(** Joining a rooted path with a rooted or a relative one. *)
Lemma join_rooted_rooted a b :
  Forall segment a → Forall segment b → b ≠ [] →
  Path.join [rooted a; rooted b] = rooted (a ++ b).
Proof.
  intros Ha Hb Hne. rewrite join_two by done.
  apply normalize_rooted.
  - done.
  - rewrite endsWithSlash_append by done.
    rewrite (endsWithSlash_append "/") by done. by apply endsWithSlash_rooted.
  - by rewrite filter_split_append, !split_rooted.
  - by apply Forall_app.
  - by destruct a, b.
Qed.

Lemma join_rooted_relative a b :
  Forall segment a → Forall segment b → b ≠ [] →
  Path.join [rooted a; Path.unsplit b] = rooted (a ++ b).
Proof.
  intros Ha Hb Hne.
  assert (Path.unsplit b ≠ "") as Hb' by (apply unsplit_nonempty; [by apply segment_plain|done]).
  rewrite join_two by done.
  apply normalize_rooted.
  - done.
  - rewrite endsWithSlash_append by (by destruct (Path.unsplit b)).
    rewrite (endsWithSlash_append "/") by done. by apply endsWithSlash_unsplit.
  - by rewrite filter_split_append, split_rooted, split_relative.
  - by apply Forall_app.
  - by destruct a, b.
Qed.

Lemma join_rooted_segments a y z :
  Forall segment a → segment y → segment z →
  Path.join [rooted a; y; z] = rooted (a ++ [y; z]).
Proof.
  intros Ha Hy Hz.
  assert (Forall segment [y; z]) as Hyz
    by (apply Forall_cons_2; [done|]; apply Forall_cons_2; [done|]; apply Forall_nil_2).
  assert (y ≠ "" ∧ z ≠ "") as [Hy' Hz'] by (split; [apply Hy | apply Hz]).
  rewrite join_three by done.
  apply normalize_rooted.
  - done.
  - rewrite endsWithSlash_append by (by destruct y).
    rewrite (endsWithSlash_append "/") by (by destruct y).
    by apply (endsWithSlash_unsplit [y; z]).
  - rewrite filter_split_append, split_rooted by done.
    change (y +:+ "/" +:+ z) with (Path.unsplit [y; z]).
    by rewrite split_relative.
  - by apply Forall_app.
  - by destruct a.
Qed.

(** [path.normalize] of a relative path without a trailing slash whose
    segments need no normalizing. *)
Lemma normalize_relative segs :
  Forall segment segs → segs ≠ [] →
  Path.normalize (Path.unsplit segs) = Path.unsplit segs.
Proof.
  intros Hsegs Hne.
  assert (Path.unsplit segs ≠ "") as Hne'
    by (apply unsplit_nonempty; [by apply segment_plain | done]).
  assert (Path.isAbsolute (Path.unsplit segs) = false) as Habs.
  { destruct segs as [|seg segs]; [done|].
    inversion Hsegs as [|? ? [(Hseg & _) Hslash] _]; subst.
    destruct seg as [|c seg]; [done|]. simpl in Hslash.
    apply andb_prop in Hslash as [Hc _]. apply negb_true_iff in Hc.
    destruct segs; simpl; done. }
  unfold Path.normalize, Path.normalizeString.
  rewrite Habs, endsWithSlash_unsplit by done. simpl negb.
  rewrite split_unsplit by (done || by apply segment_slashless).
  rewrite normalizeSegments_plain by (by apply segment_plain).
  destruct (String.eqb_spec (Path.unsplit segs) ""); done.
Qed.

Lemma join_segments x y z :
  segment x → segment y → segment z →
  Path.join [x; y; z] = Path.unsplit [x; y; z].
Proof.
  intros Hx Hy Hz.
  rewrite join_three by (apply Hx || apply Hy || apply Hz).
  apply (normalize_relative [x; y; z]); [|done].
  do 3 (apply Forall_cons_2; [done|]). apply Forall_nil_2.
Qed.

Lemma ContentType_str_segment t : segment (ContentType_str t).
Proof. by destruct t. Qed.

Lemma rooted_inj a b : Forall segment a → Forall segment b → rooted a = rooted b → a = b.
Proof.
  intros Ha Hb Heq. rewrite <- (split_rooted a), <- (split_rooted b) by done.
  by rewrite Heq.
Qed.

(** Resolving a normalized absolute path gives what resolving the path
    itself gives. *)
Lemma resolve_normalize cwd s :
  Path.isAbsolute s = true → Path.resolve cwd (Path.normalize s) = Path.resolve cwd s.
Proof.
  intros Habs. unfold Path.resolve at 2. rewrite Habs.
  unfold Path.normalize, Path.normalizeString. rewrite Habs. simpl negb.
  destruct (String.eqb_spec s ""); [by subst|].
  set (N := Path.normalizeSegments false (Path.split s)).
  assert (Forall plain N) as Hplain by apply normalizeSegments_rooted_plain.
  assert (Forall (λ seg, slashless seg = true) N) as Hslash
    by apply normalizeSegments_from, split_segments_slashless.
  clearbody N.
  destruct (String.eqb_spec (Path.unsplit N) "") as [Hempty|Hnonempty].
  - destruct N as [|seg N']; [done|].
    by apply unsplit_nonempty in Hempty.
  - assert (N ≠ []) as Hne by (by intros ->).
    unfold Path.resolve.
    destruct (Path.endsWithSlash s).
    + change (Path.split ("/" +:+ ?x)) with ("" :: Path.split x). simpl Path.isAbsolute.
      cbv iota. rewrite normalizeSegments_empty_first.
      change (Path.unsplit N +:+ "/") with (Path.unsplit N +:+ "/" +:+ "").
      rewrite (split_append (Path.unsplit N) ""). simpl (Path.split "").
      rewrite normalizeSegments_empty_last, split_unsplit by done.
      by apply normalizeSegments_plain.
    + change (Path.split ("/" +:+ ?x)) with ("" :: Path.split x). simpl Path.isAbsolute.
      cbv iota. rewrite normalizeSegments_empty_first, split_unsplit by done.
      by apply normalizeSegments_plain.
Qed.

(** A relative path, handed to a file operation, names the same place as
    the path joined under the working directory. *)
Lemma resolve_join_cwd cwd rel :
  Path.isAbsolute cwd = true → Path.isAbsolute rel = false →
  Path.resolve cwd (Path.join [cwd; rel]) = Path.resolve cwd rel.
Proof.
  intros Hcwd Hrel.
  assert (cwd ≠ "") as Hne by (by destruct cwd).
  unfold Path.join. rewrite !filter_cons, filter_nil.
  destruct (decide (cwd ≠ "")); [|done].
  destruct (decide (rel ≠ "")) as [Hrel'|Hrel'].
  - change (Path.unsplit [cwd; rel]) with (cwd +:+ "/" +:+ rel).
    rewrite resolve_normalize by (by destruct cwd).
    unfold Path.resolve. rewrite Hrel.
    replace (Path.isAbsolute (cwd +:+ "/" +:+ rel)) with true by (by destruct cwd).
    by rewrite split_append.
  - apply dec_stable in Hrel'. subst rel.
    change (Path.unsplit [cwd]) with cwd.
    rewrite resolve_normalize by done. unfold Path.resolve. rewrite Hcwd. simpl.
    by rewrite normalizeSegments_empty_last.
Qed.

Lemma join_rooted_segment a y :
  Forall segment a → segment y → Path.join [rooted a; y] = rooted (a ++ [y]).
Proof.
  intros Ha Hy. apply (join_rooted_relative a [y]); [done| |done].
  apply Forall_cons_2; [done|apply Forall_nil_2].
Qed.


Lemma resolve_rooted cwd segs :
  Forall segment segs → Path.resolve cwd (rooted segs) = segs.
Proof.
  intros Hsegs. unfold Path.resolve.
  change (Path.isAbsolute (rooted segs)) with true. cbv iota.
  rewrite <- normalizeSegments_drop_empty, split_rooted by done.
  apply normalizeSegments_plain. by apply segment_plain.
Qed.

Lemma Forall_segment_app a b :
  Forall segment a → Forall segment b → Forall segment (a ++ b).
Proof. intros Ha Hb. by apply Forall_app_2. Qed.

Lemma Forall_segment_3 x y z :
  segment x → segment y → segment z → Forall segment [x; y; z].
Proof. intros Hx Hy Hz. do 3 (apply Forall_cons_2; [done|]). apply Forall_nil_2. Qed.

(** ** Where the canonical directory is (agents.ts) *)

Lemma getCanonicalPath_project env (t : ContentType) (name : string)
    (rootSegs : list string) :
  Forall segment rootSegs → segment name →
  getCanonicalPath env t name project (Some (rooted rootSegs))
  = rooted (rootSegs ++ [".ai"; ContentType_str t; name]).
Proof.
  intros Hroot Hname.
  assert (segment ".ai") as Hai by done.
  assert (segment (ContentType_str t)) as Ht by apply ContentType_str_segment.
  unfold getCanonicalPath, CANONICAL_DIR.
  change (truthy (Some (rooted rootSegs))) with (Some (rooted rootSegs)).
  cbv beta iota zeta.
  rewrite (join_rooted_segment rootSegs) by done.
  rewrite join_rooted_segments; [|by apply Forall_app_2;
                                    [|apply Forall_cons_2; [|apply Forall_nil_2]]
                                 |done|done].
  by rewrite <- !app_assoc.
Qed.

(** X1. For a project root and a home directory that are absolute paths
    of plain segments, and a name that is one plain segment,
    [getCanonicalPath] returns: in the project scope
    [<root>/.ai/<type>/<name>], or the relative path
    [.ai/<type>/<name>] when no root is given; in the global scope
    [<home>/.ai/<type>/<name>] when no root is given, and
    [<root><home>/.ai/<type>/<name>], a path below the project root, when
    one is given. *)
Theorem getCanonicalPath_rooted env (t : ContentType) (name : string)
    (rootSegs homeSegs : list string) :
  Forall segment rootSegs → Forall segment homeSegs → segment name →
  homedir env = rooted homeSegs →
  getCanonicalPath env t name project (Some (rooted rootSegs))
    = rooted (rootSegs ++ [".ai"; ContentType_str t; name])
  ∧ getCanonicalPath env t name project None
    = Path.unsplit [".ai"; ContentType_str t; name]
  ∧ getCanonicalPath env t name global None
    = rooted (homeSegs ++ [".ai"; ContentType_str t; name])
  ∧ getCanonicalPath env t name global (Some (rooted rootSegs))
    = rooted (rootSegs ++ homeSegs ++ [".ai"; ContentType_str t; name])
  ∧ (rootSegs ≠ [] →
     getCanonicalPath env t name global (Some (rooted rootSegs))
       ≠ getCanonicalPath env t name global None).
Proof.
  intros Hroot Hhome Hname Hhomedir.
  assert (segment ".ai") as Hai by done.
  assert (segment (ContentType_str t)) as Ht by apply ContentType_str_segment.
  pose proof (Forall_segment_3 _ _ _ Hai Ht Hname) as Htail.
  assert (Forall segment (homeSegs ++ [".ai"])) as Hbase.
  { apply Forall_app_2; [done|]. apply Forall_cons_2; [done|apply Forall_nil_2]. }
  assert (getCanonicalPath env t name global (Some (rooted rootSegs))
          = rooted (rootSegs ++ homeSegs ++ [".ai"; ContentType_str t; name])) as Hglobal.
  { unfold getCanonicalPath, home, CANONICAL_DIR. rewrite Hhomedir.
    change (truthy (Some (rooted rootSegs))) with (Some (rooted rootSegs)).
    cbv beta iota zeta.
    rewrite (join_rooted_segment homeSegs) by done.
    rewrite join_rooted_rooted; [|done|done|by destruct homeSegs].
    rewrite join_rooted_segments; [|by apply Forall_app_2|done|done].
    by rewrite <- !app_assoc. }
  assert (getCanonicalPath env t name global None
          = rooted (homeSegs ++ [".ai"; ContentType_str t; name])) as Hhome'.
  { unfold getCanonicalPath, home, CANONICAL_DIR. rewrite Hhomedir.
    change (truthy None) with (@None string).
    cbv beta iota zeta.
    rewrite (join_rooted_segment homeSegs) by done.
    rewrite join_rooted_segments; [|done|done|done].
    by rewrite <- !app_assoc. }
  split; [|split; [|split; [done|split; [done|]]]].
  - by apply getCanonicalPath_project.
  - unfold getCanonicalPath, CANONICAL_DIR.
    change (truthy None) with (@None string).
    cbv beta iota zeta.
    by apply join_segments.
  - intros Hne. rewrite Hglobal, Hhome'. intros Heq.
    apply rooted_inj in Heq;
      [|by apply Forall_app_2; [|apply Forall_app_2]|by apply Forall_app_2].
    apply (f_equal List.length) in Heq. rewrite !length_app in Heq.
    destruct rootSegs; [done|]. simpl in Heq. lia.
Qed.

Lemma getCanonicalPath_rooted_witness :
  getCanonicalPath demo_env rules "no-console" project (Some "/srv/app")
    = "/srv/app/.ai/rules/no-console"
  ∧ getCanonicalPath demo_env rules "no-console" project None = ".ai/rules/no-console"
  ∧ getCanonicalPath demo_env rules "no-console" global None
    = "/home/u/.ai/rules/no-console"
  ∧ getCanonicalPath demo_env rules "no-console" global (Some "/srv/app")
    = "/srv/app/home/u/.ai/rules/no-console".
Proof.
  destruct (getCanonicalPath_rooted demo_env rules "no-console" ["srv"; "app"] ["home"; "u"])
    as (Hproject & Hrelative & Hhome & Hglobal & _).
  - by repeat (apply Forall_cons_2; [done|]).
  - by repeat (apply Forall_cons_2; [done|]).
  - done.
  - reflexivity.
  - split; [exact Hproject|]. split; [exact Hrelative|]. split; [exact Hhome|exact Hglobal].
Defined.

(** X2. When [getContentPath] is called for the project scope without a
    project root and returns a relative path, the path it returns for
    the working directory as project root names the same place on the
    disk of a process whose working directory is absolute. *)
Theorem getContentPath_omitted_root_same_place env (assistant : AssistantConfig)
    (type : ContentType) (relativePath : string) :
  Path.isAbsolute (cwd env) = true →
  getContentPath assistant type project None = Some relativePath →
  Path.isAbsolute relativePath = false →
  ∃ joined,
    getContentPath assistant type project (Some (cwd env)) = Some joined
    ∧ joined = Path.join [cwd env; relativePath]
    ∧ on_disk env joined = on_disk env relativePath.
Proof.
  intros Hcwd Hpath Hrel. unfold getContentPath in *.
  destruct (truthy (a_paths assistant type)) as [rel|]; [|done].
  change (truthy None) with (@None string) in Hpath. injection Hpath as ->.
  assert (truthy (Some (cwd env)) = Some (cwd env)) as -> by (by destruct (cwd env)).
  eexists. split; [done|]. split; [done|].
  unfold on_disk. by apply resolve_join_cwd.
Qed.

Lemma getContentPath_omitted_root_same_place_witness :
  getContentPath (claude demo_env) skills project None = Some ".claude/skills"
  ∧ ∃ joined,
      getContentPath (claude demo_env) skills project (Some "/work") = Some joined
      ∧ joined = "/work/.claude/skills"
      ∧ on_disk demo_env joined = on_disk demo_env ".claude/skills".
Proof.
  split; [reflexivity|].
  apply (getContentPath_omitted_root_same_place demo_env (claude demo_env) skills
           ".claude/skills"); reflexivity.
Defined.

(** ** Where the lock file is (lock.ts) *)

Lemma on_disk_rooted env segs : Forall segment segs → on_disk env (rooted segs) = segs.
Proof. apply resolve_rooted. Qed.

Task prompt:
Output only an exact transcription of the lines above from the one with "Lemma rooted_inj a" up to and including the one with "destruct (Path.endsWithSlash s).".

Task answer:
Lemma rooted_inj a b : Forall segment a → Forall segment b → rooted a = rooted b → a = b.
Proof.
  intros Ha Hb Heq. rewrite <- (split_rooted a), <- (split_rooted b) by done.
  by rewrite Heq.
Qed.

(** Resolving a normalized absolute path gives what resolving the path
    itself gives. *)
Lemma resolve_normalize cwd s :
  Path.isAbsolute s = true → Path.resolve cwd (Path.normalize s) = Path.resolve cwd s.
Proof.
  intros Habs. unfold Path.resolve at 2. rewrite Habs.
  unfold Path.normalize, Path.normalizeString. rewrite Habs. simpl negb.
  destruct (String.eqb_spec s ""); [by subst|].
  set (N := Path.normalizeSegments false (Path.split s)).
  assert (Forall plain N) as Hplain by apply normalizeSegments_rooted_plain.
  assert (Forall (λ seg, slashless seg = true) N) as Hslash
    by apply normalizeSegments_from, split_segments_slashless.
  clearbody N.
  destruct (String.eqb_spec (Path.unsplit N) "") as [Hempty|Hnonempty].
  - destruct N as [|seg N']; [done|].
    by apply unsplit_nonempty in Hempty.
  - assert (N ≠ []) as Hne by (by intros ->).
    unfold Path.resolve.
    destruct (Path.endsWithSlash s).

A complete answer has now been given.